Stevens Castaño: My priorities have changed through the 16 years of my nursing career. Thankfully, as a result of becoming a sexual-violence examiner, when I am with a patient and they have certain complaints, I know I need to be a bit patient and listen to them. For example, if they were to come in with some type of physical-violence issue, I would not say, “Okay, I believe you were hit by a baseball,” or if there's some type of injury around their neck that looks like strangulation—these are things that could be a violent act.
In our jobs, time is always of the essence. But at times, I feel that I've made more time for my patients than perhaps others would, because I feel they need to tell their story to have some type of relief. I’m not treating someone's mental health, but there are different aspects that we need to watch out for more regarding sexual violence or human trafficking.
Green: It seems like a big part of your job is dealing with people who have had traumatic experiences. How do you deal with that emotional element of your job?
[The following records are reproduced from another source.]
(* ===== verification/BmsSample.v ===== *)
(** * An import of a small capture

    A server with a few tables, a database with a few rows and a connection
    that keeps what is committed: the properties of the importer at work. *)
From S2P Require Import Prelude Wire PyFloat Text Format Json LuaSpec BmsMap BmsEquip BmsCoa BmsDbc BmsPlan BmsMapSpec.
From S2P Require Import BmsItems BmsItemsSpec BmsImport BmsImportSpec BmsApply BmsApplySpec BmsPlacesSpec.

Definition no_repr (_ : json) : pystr := [].

(** ** The target *)

(** Two talents, of which "Fireball" has ranks 100 and 101. *)
#[export] Instance sample_resolvers : Resolvers := {|
  faction_by_name name := Ok (if bool_decide (name = lit "Stormwind") then resolved 72 else unresolved NoFaction);
  faction_base_rep faction race class := Ok (if faction =? 72 then 4000 else 0);
  skill_by_name name := Ok (if bool_decide (name = lit "Swords") then resolved 43 else unresolved NoSkill);
  spell_exists x := Ok (bool_decide (x ∈ [50; 51; 100; 101]));
  class_by_token token := Ok (match token with JStr s => if bool_decide (s = lit "MAGE") then resolved 8 else unresolved NoClassToken
                                             | _ => unresolved NoClassToken end);
  class_name class := Ok (lit "Mage");
  talent_rank_spells := Ok [100; 101];
  resolve_talent_tab class name index := Ok (resolved 41, false);
  talent_spell class tab name rank index :=
    Ok (if bool_decide (name = lit "Fireball") && (1 <=? rank) && (rank <=? 2) then resolved (99 + rank)
        else unresolved (NoTalentNamed name));
|}.

#[export] Instance sample_resolvers_ok : ResolversOk sample_resolvers.
Proof.
  split.
  - intros c tab name rank index r spells [= <-] Hok [= <-]. revert Hok. destruct (bool_decide _ && (1 <=? rank) && (rank <=? 2)) eqn:E; [|discriminate].
    intros _. zbool. assert (rank = 1 \/ rank = 2) as [->| ->] by lia; cbn; [left|right; left].
  - intros c tab name rank index r [= <-] Hok. revert Hok. destruct (bool_decide _ && (1 <=? rank) && (rank <=? 2)) eqn:E; [|discriminate].
    intros _. zbool. lia.
Qed.

Definition sample_templates : list (list (pystr * json)) :=
  [mkrow [("entry", JInt 500); ("class", JInt 4); ("subclass", JInt 0); ("InventoryType", JInt 1); ("MaxDurability", JInt 60)];
   mkrow [("entry", JInt 501); ("class", JInt 2); ("subclass", JInt 7); ("InventoryType", JInt 21); ("RequiredLevel", JInt 70)];
   mkrow [("entry", JInt 502); ("class", JInt 0); ("subclass", JInt 0)]]%string.

Definition any_column : column := Column (lit "YES") None (lit "text") None (lit "text") None.
Definition guid_column : column := Column (lit "NO") None (lit "int") None (lit "int unsigned") None.
Definition columns_named (l : list string) : list (pystr * column) :=
  (lit "guid", guid_column) :: map (fun c => (lit c, any_column)) l.

Definition sample_columns (table : string) : list (pystr * column) :=
  if bool_decide (lit table = lit "characters") then
    columns_named ["account"; "name"; "race"; "class"; "gender"; "level"; "xp"; "money"; "position_x"; "position_y"; "position_z";
      "map"; "orientation"; "zone"; "taximask"; "online"; "cinematic"; "totaltime"; "leveltime"; "logout_time"; "at_login";
      "restState"; "watchedFaction"; "health"; "power1"; "power2"; "power3"; "power4"; "power5"; "power6"; "power7";
      "talentGroupsCount"; "activeTalentGroup"; "exploredZones"; "equipmentCache"; "knownTitles"; "chosenTitle"; "actionBars";
      "totalKills"; "totalHonorPoints"; "arenaPoints"]%string ++ [(lit "innTriggerId", guid_column)]
  else if bool_decide (lit table = lit "character_homebind") then columns_named ["mapId"; "zoneId"; "posX"; "posY"; "posZ"]%string
  else if bool_decide (lit table = lit "item_instance") then
    columns_named ["itemEntry"; "owner_guid"; "creatorGuid"; "giftCreatorGuid"; "count"; "duration"; "charges"; "flags"; "enchantments";
      "randomPropertyId"; "durability"; "playedTime"; "text"]%string
  else columns_named ["bag"; "slot"; "item"; "spell"; "specMask"; "skill"; "value"; "max"; "faction"; "standing"; "flags"; "spec"; "button";
      "action"; "type"; "id"; "mail_id"; "item_guid"; "receiver"; "messageType"; "stationery"; "mailTemplateId"; "sender"; "subject";
      "body"; "has_items"; "expire_time"; "deliver_time"; "money"; "cod"; "checked"; "source"; "data"]%string.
Stevens Castaño: I've done about 90 sexual-assault exams in my lifetime, but I always try not to express my feelings. At times, I have gotten a bit tearful, but I listen to them. I have not become traumatized. I really enjoy the sexual-assault nurse examiner role. I just really feel I am drawn to that type of patient population more than anything. It has made me more aware of how we need to be, perhaps, a bit more watchful of our surroundings. Being raped is never the survivor’s fault, no matter if you were walking out of a store late at night, or if you were dressed a certain way; the assailants did not take no for an answer, or they didn't even bother to question.
This interview is a part of a series about the lives and experiences of members of the American workforce, which includes conversations with a paramedic, a surgeon, and a therapist.